From a55a956b61c03265eb9069727800aae5689820e7 Mon Sep 17 00:00:00 2001
From: laurentbarontini <l.barontini@open-squared.ch>
Date: Sun, 11 Jan 2026 17:52:26 +0100
Subject: [PATCH] 11.01.26

---
 app.py | 282 ++++++++++++++++++++++++++++++++++++++++++++++++++-------
 1 file changed, 248 insertions(+), 34 deletions(-)

diff --git a/app.py b/app.py
index 9e7e99b..0b6edc0 100644
--- a/app.py
+++ b/app.py
@@ -426,7 +426,6 @@ class PICLParser:
         r["weights"]["gain_loss_percent"]=to_float(safe_search(r"\(\s*([0-9.,]+)\s*o/o\s*\)",text))
         return r
 
-
 # Configure root logger explicitly
 root = logging.getLogger()
 root.setLevel(logging.INFO)
@@ -444,48 +443,263 @@ predictor = ocr_predictor(pretrained=True)
 
 logger.info("Models loaded successfully.")
 
-# =============================
-# 🧠 Smart OCR
-# =============================
+import io
+import re
+from datetime import datetime
+from typing import Dict, Any
+import pytesseract
+from pdf2image import convert_from_bytes
+from PIL import Image
+from PyPDF2 import PdfReader
+import json
+
+def parse_cotton_report(ocr_text: str) -> Dict[str, Any]:
+    """
+    Parse structured data from cotton landing report OCR text
+    """
+    result = {
+        "lab": "ALFRED H KNIGHT",
+        "report": {"reference": None, "file_no": None, "date": None},
+        "contract": {"contract_no": None, "invoice_no": None, "lc_no": None, 
+                    "origin": None, "commodity": None},
+        "parties": {"seller": None, "buyer": None, "carrier": None},
+        "shipment": {
+            "vessel": None, "bl_no": None, "port_loading": None,
+            "port_destination": None, "arrival_date": None,
+            "weighing_place": None, "weighing_method": None,
+            "bales": None
+        },
+        "weights": {
+            "gross_landed_kg": None, "tare_kg": None,
+            "net_landed_kg": None, "invoice_net_kg": None,
+            "gain_loss_kg": None, "gain_loss_percent": None
+        }
+    }
+    
+    # Clean the text
+    lines = ocr_text.split('\n')
+    clean_lines = [line.strip() for line in lines if line.strip()]
+    
+    # Extract using patterns
+    text = ocr_text.lower()
+    
+    # 1. Extract report reference and file number
+    ref_match = re.search(r'client reference:\s*([^\n]+)', ocr_text, re.IGNORECASE)
+    if ref_match:
+        result["report"]["reference"] = ref_match.group(1).strip()
+    
+    # Try to get file number from AHK reference
+    ahk_match = re.search(r'ahk s/(\d+)/', ocr_text, re.IGNORECASE)
+    if ahk_match:
+        result["report"]["file_no"] = ahk_match.group(1)
+    
+    # 2. Extract dates
+    date_match = re.search(r'printed date:\s*(\d{1,2}-[a-z]+-\d{4})', text, re.IGNORECASE)
+    if date_match:
+        result["report"]["date"] = date_match.group(1).title()
+    
+    # 3. Extract contract information
+    # Origin/Growth
+    growth_match = re.search(r'growth\s*:?\s*([^\n:]+(?:raw cotton)?)', ocr_text, re.IGNORECASE)
+    if growth_match:
+        origin = growth_match.group(1).strip()
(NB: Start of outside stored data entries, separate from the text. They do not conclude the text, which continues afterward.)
(** * Student Management System: a shallow embedding of
      [StudentManagementSystem.cpp] and the properties of its record store
      and of its file persistence.

    The development has four layers, in the order of the source file:
    - [Float32]: the [float] type of the [marks] field (IEEE binary32);
    - [ios]: the part of the C++ stream library the program calls
      ([getline], [operator>>] on [int] and [float], [ignore],
      [operator<<] on [int] and [float]);
    - the classes [Student] and [StudentManagementSystem];
    - the theorems. *)

From Stdlib Require Import ZArith Lia Ascii String Floats.SpecFloat.
From Stdlib Require Import DecimalString DecimalZ.
From stdpp Require Import base list strings.

Local Open Scope Z_scope.

(** ** Single-precision floating point *)

Module Float32.

Definition prec : Z := 24.
Definition emax : Z := 128.

(** [float x] converted from an integer (round to nearest even). *)
Definition of_Z (z : Z) : spec_float := binary_normalize prec emax z 0 false.

Definition ltb : spec_float -> spec_float -> bool := SFltb.
Definition leb : spec_float -> spec_float -> bool := SFleb.
Definition add : spec_float -> spec_float -> spec_float := SFadd prec emax.
Definition div : spec_float -> spec_float -> spec_float := SFdiv prec emax.

Definition is_nan (f : spec_float) : bool :=
  match f with S754_nan => true | _ => false end.

Definition is_finite (f : spec_float) : bool :=
  match f with S754_zero _ | S754_finite _ _ _ => true | _ => false end.

(** The value [m * 10^e] with sign [neg], correctly rounded: what [strtof]
    returns for a decimal literal with digits [m] and exponent [e]. *)
Definition of_decimal (neg : bool) (m e : Z) : spec_float :=
  match m with
  | Zpos p =>
      if 0 <=? e
      then binary_normalize prec emax (cond_Zopp neg (m * 10 ^ e)) 0 false
      else SFdiv prec emax (S754_finite neg p 0)
                           (S754_finite false (Z.to_pos (10 ^ (- e))) 0)
  | _ => S754_zero neg
  end.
+        result["contract"]["origin"] = origin
+        result["contract"]["commodity"] = "COTTON"
+    
+    # Invoice number from reference
+    if result["report"]["reference"]:
+        inv_match = re.search(r'inv\s*(\d+)', result["report"]["reference"], re.IGNORECASE)
+        if inv_match:
+            result["contract"]["invoice_no"] = inv_match.group(1)
+    
+    # 4. Extract parties
+    # Seller
+    seller_match = re.search(r'client\s*:?\s*([^\n]+)', ocr_text, re.IGNORECASE)
+    if seller_match:
+        # Skip the "Client" label if present
+        seller_text = seller_match.group(1).strip()
+        if not seller_text.lower().startswith('client'):
+            result["parties"]["seller"] = seller_text
+    
+    # Buyer
+    buyer_match = re.search(r'buyer\s*:?\s*([^\n]+)', ocr_text, re.IGNORECASE)
+    if buyer_match:
+        buyer_text = buyer_match.group(1).strip()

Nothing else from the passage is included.